Anar was first elected to the parliament on 5 January 2014 representing the Jhenaidah-4 constituency as an Awami League candidate. At the time of the election he had 21 cases against him. He received 103,478 votes while his nearest competitor, Mohammad Mostafa Alamgir of the Bangladesh Workers Party, received 5,398. He was nominated instead of his predecessor, Abdul Mannan, who was also a same party member. He served as a member of the Parliamentary Standing Committee on the Ministry of Shipping.

Anar was re-elected to the parliament in 2018 Bangladeshi general election retaining the same position. He received 226,396 while his nearest competitor, Md Saiful Islam Firoz of the Bangladesh Nationalist Party, got 9,506 votes. He was elected again in 2024 Bangladeshi general election. He was the president of the Kaliganj Upazila unit of Awami League.

== Personal life ==
Anar had a daughter, Mumtarin Ferdous Doreen.

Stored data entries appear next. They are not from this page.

(** [Set] returns the store after the call and the error ([None] is the
    nil error).  Only a pointer gives access to a variable of the store;
    a struct passed by value is a copy that is dropped at return. *)
Definition Set_ (st : store) (obj : value) (fieldName : string) (value_ : any)
  : outcome (store * option error) :=
  let val := ValueOf (iface obj) in
  let isPtr := bool_decide (Kind val = KPtr) in
  let val' := if isPtr then val ≫= Elem st else val in
  match val' with
  | Some v =>
      if bool_decide (Kind (Some v) = KStruct)
      then do r <- setNestedFieldRecursive v (Split fieldName dot) value_;
           match iface obj with
           | Some (VPtr _ (Some l)) => Ok (<[l := CVar r.1]> st, r.2)
           | _ => Ok (st, r.2)
           end
      else Ok (st, Some (ErrNonStruct (Kind (Some v))))
  | None => Ok (st, Some (ErrNonStruct KInvalid))
  end.

Fixpoint hasNestedFieldRecursive (val : Value) (parts : list string) : outcome bool :=
  match parts with
  | [] => Ok false
  | currentField :: rest =>
      match vdata val with
      | VStruct _ fs =>
          match findField currentField fs with
          | Some (_, fv) =>
              let field := Field (vflag val) fv in
              match rest with
              | [] => Ok true
              | _ :: _ =>
                  if bool_decide (kindOf (vdata field) = KStruct)
                  then hasNestedFieldRecursive field rest
                  else Ok false
              end
          | None => Ok false
          end
      | _ => Panic PanicKind
      end
  end.

Definition Has (st : store) (obj : value) (fieldName : string) : outcome bool :=
  let val := indirect st (ValueOf (iface obj)) in
  match val with
  | Some v =>
      if bool_decide (Kind (Some v) = KStruct)
      then hasNestedFieldRecursive v (Split fieldName dot)
      else Ok false
  | None => Ok false
  end.

Definition Fields (st : store) (obj : value) : list string :=
  match indirect st (ValueOf (iface obj)) with
  | Some (mkValue _ (VStruct _ fs)) => map (fun fv => Name fv.1) fs
  | _ => []
  end.

(** The loop of [ToMap]: the result map is threaded through the fields. *)
Fixpoint toMapLoop (parent : flag) (fs : list (fieldinfo * value)) (result : gmap string any)
  : outcome (gmap string any) :=
  match fs with
  | [] => Ok result
  | fv :: fs' =>
      let field := Field parent fv in
      if negb (IsZero (vdata field)) && CanInterface field
      then do x <- Interface field;
           toMapLoop parent fs' (<[Name fv.1 := x]> result)
      else toMapLoop parent fs' result
  end.

Definition ToMap (st : store) (obj : value) : outcome (gmap string any) :=
  match indirect st (ValueOf (iface obj)) with
  | Some (mkValue fl (VStruct _ fs)) => toMapLoop fl fs ∅
  | _ => Ok ∅
  end.

(** A loop that visits field [i] of a fresh struct for every [i] and may
    store into it: [step] yields the new content of the field. *)
Fixpoint forFields (step : fieldinfo * value -> outcome value) (fs : list (fieldinfo * value))
  : outcome (list (fieldinfo * value)) :=
  match fs with
  | [] => Ok []
  | fv :: fs' =>
      do x <- step fv;
      do rest <- forFields step fs';
      Ok ((fv.1, x) :: rest)
  end.

(** The flag of [reflect.ValueOf(&obj).Elem()] and of
    [reflect.New(t).Elem()]: addressable, not read-only. *)
Definition flagNew : flag := mkFlag true false false.

(** [FromMap[T](data)]; [t] is the type argument [T]. *)
Definition FromMap (t : type) (data : gmap string any) : outcome (value * bool) :=
  match zero t with
  | VStruct n fs =>
      do fs' <- forFields (fun fv =>
                  let field := Field flagNew fv in
                  match data !! Name fv.1 with
                  | Some value =>
                      match ValueOf value with
                      | None => Panic PanicZeroValue
                      | Some valueVal =>
                          if AssignableTo (typeOf (vdata valueVal)) (typeOf (vdata field))
                          then SetValue field valueVal
                          else Ok (vdata field)
                      end
                  | None => Ok (vdata field)
                  end) fs;
      Ok (VStruct n fs', true)
  | _ => Ok (zero t, false)
  end.

(** [fieldSet := make(map[string]bool); for _, field := range fields
    { fieldSet[field] = true }], and the lookup [fieldSet[name]]. *)
Definition makeFieldSet (fields : list string) : gmap string bool :=
  foldl (fun m field => <[field := true]> m) ∅ fields.

Definition inFieldSet (fieldSet : gmap string bool) (name : string) : bool :=
  default false (fieldSet !! name).

(** The common body of [Pick] and [Omit]: [keep] decides from the field
    name whether the field is copied into the new struct. *)
Definition subset (keep : string -> bool) (st : store) (obj : value) : outcome value :=
  match indirect st (ValueOf (iface obj)) with
  | Some (mkValue fl (VStruct n fs)) =>
      do fs' <- forFields (fun fv =>
                  let target := Field flagNew (fv.1, zero (typeOf fv.2)) in
                  if keep (Name fv.1)
                  then SetValue target (Field fl fv)
                  else Ok (vdata target)) fs;
      do x <- Interface (mkValue flagNew (VStruct n fs'));
      match x with
      | Some d => assertType (typeOf obj) d
      | None => Panic PanicTypeAssert
      end
  | _ => Ok (zero (typeOf obj))
  end.

Definition Pick (st : store) (obj : value) (fields : list string) : outcome value :=
  let fieldSet := makeFieldSet fields in
  subset (fun name => inFieldSet fieldSet name) st obj.

Definition Omit (st : store) (obj : value) (fields : list string) : outcome value :=
  let fieldSet := makeFieldSet fields in
  subset (fun name => negb (inFieldSet fieldSet name)) st obj.

(** [resultVal.FieldByName(name).Set(field)] on the variable [result]:
    [FieldByName] panics on a non-struct and yields the zero Value for an
    unknown name.  (Its search through embedded structs for a name that is
    not declared directly is not modelled.) *)
Definition setFieldByName (result : value) (name : string) (field : Value) : outcome value :=
  match result with
  | VStruct n fs =>
      match findField name fs with
      | Some (i, fv) =>
          do x <- SetValue (Field flagNew fv) field;
          Ok (VStruct n (<[i := (fv.1, x)]> fs))
      | None => Panic PanicZeroValue
      end
  | _ => Panic PanicKind
  end.

(** The inner loop of [Merge]: the non-zero fields of one struct are
    written into [result]. *)
Fixpoint mergeFields (parent : flag) (fs : list (fieldinfo * value)) (result : value) : outcome value :=
  match fs with
  | [] => Ok result
  | fv :: fs' =>
      let field := Field parent fv in
      if negb (IsZero (vdata field))
      then do result' <- setFieldByName result (Name fv.1) field;
           mergeFields parent fs' result'
      else mergeFields parent fs' result
  end.

(** The outer loop of [Merge], over [structs[1:]]. *)
Fixpoint mergeLoop (st : store) (structs : list value) (result : value) : outcome value :=
  match structs with
  | [] => Ok result
  | s :: rest =>
      match indirect st (ValueOf (iface s)) with
      | Some (mkValue fl (VStruct _ fs)) =>
          do result' <- mergeFields fl fs result;
          mergeLoop st rest result'
      | _ => mergeLoop st rest result
      end
  end.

== Disappearance and death ==
Anar went missing on 13 May 2024 after he had left the house of his Indian friend, Gopal Biswas, in North 24 Parganas, West Bengal, India. The government of Bangladesh sought the support of India in finding Anar. He had entered India on 12 May through Darshana-Gede border. On 22 May, Bangladesh Minister of Home Affairs, Asaduzzaman Khan, confirmed Anar's death, caused by murder in an apartment, where he went to meet a woman named Celesty Rahman in New Town, Kolkata. According to the investigations, he had been murdered on 13 May. Later on 28 May, investigators found 4 kg of human flesh in the septic tank of the New Town housing complex suspected to be of Anar's which was then sent for a forensic test.